To further characterize generation of the CYP24A1-variant 2 in MG63 cells, CYP24A1 exon 10-inclusion was quantified using fluorescently tagged RT-PCR (Figure 3E). Vehicle-treated cells showed 96.9% inclusion of exon 10, which was reduced to 93.9% and 89.0% after knockdown of hnRNPC1/C2. In 1,25(OH)2D-treated cells, inclusion of exon 10 was similar to vehicle (97.8%).
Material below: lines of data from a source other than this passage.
(** * Newton-Raphson power flow (pandapower/pypower/newtonpf.py) and the
      voltage correction of the short-circuit branch currents, the peak and
      the thermal equivalent current (pandapower/shortcircuit/currents.py):
      a shallow embedding.

    The numpy arrays of the source are lists; numpy's exceptions are the
    [Raise] results of an error monad; float64 arithmetic is an interface
    ([Float64]) that the structural theorems never look into, with the exact
    real numbers as the instance used for the polar round trip and for the
    concrete runs. *)

From Stdlib Require Import String.
From Stdlib Require Import List ZArith Bool Lia QArith Reals Lra.
From Equations Require Import Equations.
Import ListNotations.

Set Implicit Arguments.
Local Open Scope Z_scope.

(** ** Exceptions and the error monad *)

Inductive exn : Type :=
| IndexError      (* an index outside an array *)
| ValueError      (* shapes that do not broadcast, reduction of an empty array *)
| TypeError       (* calling None *)
| NameError       (* a name that was never bound *)
| Collaborator (msg : string).  (* raised inside a function the solver calls *)

Inductive res (A : Type) : Type :=
| Ok (a : A)
| Raise (e : exn).

Arguments Ok {A} a.
Arguments Raise {A} e.

Definition bind {A B : Type} (c : res A) (k : A -> res B) : res B :=
  match c with
  | Ok a => k a
  | Raise e => Raise e
  end.

Notation "x <- c ;; k" := (bind c (fun x => k))
  (at level 61, c at next level, right associativity).
Notation "' pat <- c ;; k" := (bind c (fun x => match x with pat => k end))
  (at level 61, pat pattern, c at next level, right associativity).
Fixpoint value (fuel : nat) (s : string) : option (json * string) :=
  match fuel with
  | O => None
  | S fuel' =>
      match skip_space s with
      | String "n" _ as t => (fun r => (JNull, r)) <$> expect "null" t
      | String "t" _ as t => (fun r => (JBool true, r)) <$> expect "true" t
      | String "f" _ as t => (fun r => (JBool false, r)) <$> expect "false" t
      | String "[" t =>
          match skip_space t with
          | String "]" r => Some (JArr [], r)
          | _ => (fun p => (JArr (fst p), snd p)) <$> elements fuel' t
          end
      | String "{" t =>
          match skip_space t with
          | String "}" r => Some (JObj [], r)
          | _ => (fun p => (JObj (fst p), snd p)) <$> members fuel' t
          end
      | String c t as u =>
          if Ascii.eqb c Js.dquote
          then (fun p => (JStr (fst p), snd p)) <$> string_body t
          else number u
      | EmptyString => None
      end
  end
with elements (fuel : nat) (s : string) : option (list json * string) :=
  match fuel with
  | O => None
  | S fuel' =>
      match value fuel' s with
      | Some (v, r) =>
          match skip_space r with
          | String "," r' =>
              (fun p => (v :: fst p, snd p)) <$> elements fuel' r'
          | String "]" r' => Some ([v], r')
          | _ => None
          end
      | None => None
      end
  end
with members (fuel : nat) (s : string)
  : option (list (string * json) * string) :=
  match fuel with
  | O => None
  | S fuel' =>
      match skip_space s with
      | String q t =>
          if Ascii.eqb q Js.dquote then
            match string_body t with
            | Some (k, r) =>
                match skip_space r with
                | String ":" r' =>
                    match value fuel' r' with
                    | Some (v, r'') =>
                        match skip_space r'' with
                        | String "," r3 =>
                            (fun p => ((k, v) :: fst p, snd p)) <$> members fuel' r3
                        | String "}" r3 => Some ([(k, v)], r3)
                        | _ => None
                        end
                    | None => None
                    end
                | _ => None
                end
            | None => None
            end
          else None
      | EmptyString => None
      end
  end.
However, in 1,25(OH)2D-treated cells with hnRNPC1/C2 knockdown, inclusion of exon 10 decreased to 73.7% and 75.7%. An alternatively spliced product (lacking exon 10) was present in each of the hnRNPC1/C2 knockdown treatments, but the PCR band corresponding to this product was more pronounced in 1,25(OH)2D-treated cells (Figure 3E).

VDRE expression and mRNA splicing in a CYP24A1 mini-gene model

To assess a possible link between VDRE and mRNA splicing for 1,25D-VDR-target genes, a CYP24A1 mini-gene expression construct was used to mimic alternative splicing associated with CYP24A1-variant 2 (exons 9–11). In the presence of a conventional CMV promoter or other promoters lacking a VDRE (IL-6, ACTB and GAPDH), exon skipping to generate a transcript lacking exon 10 ranged from 15–22% of correctly spliced transcript (Figure 4). By contrast, minigene constructs containing functional VDRE(s) (CYP24A1 and BGLAP) showed less exon 10 skipping (5.37 ± 0.67% and 7.00 ± 1.91%, respectively). The enhanced splicing fidelity associated with the CYP24A1 bearing functional VDREs was diminished by mutation of specific nucleotides associated with VDR-VDRE interaction (10.03 ± 2.50%).

Figure 4.

Alternative splicing of CYP24A1 is modulated by VDRE. Splicing of minigene constructs transfected into MG63 cells containing DNA for exons 9–11 of CYP24A1 linked to promoter DNA from: CMV; CYP24A1 containing two wild-type VDREs; CYP24A1 bearing mutated, non-VDR binding VDREs; VDRE-negative IL-6, ACTB and GAPDH promoters; and VDRE-positive BGLAP. (A) Example of a gel showing bands for correctly spliced minigene transcripts containing exons 9, 10 and 11 (upper band) and alternatively spliced transcripts containing only exons 9 and 11 (skipped exon 10, lower band). (B) Percent exon 10 skipping for each minigene-promoter construct (mean ± S.D., n = 3 separate transfections). * = statistically different from CYP24A1, P < 0.05. Constructs with functional VDRE are highlighted as boxes.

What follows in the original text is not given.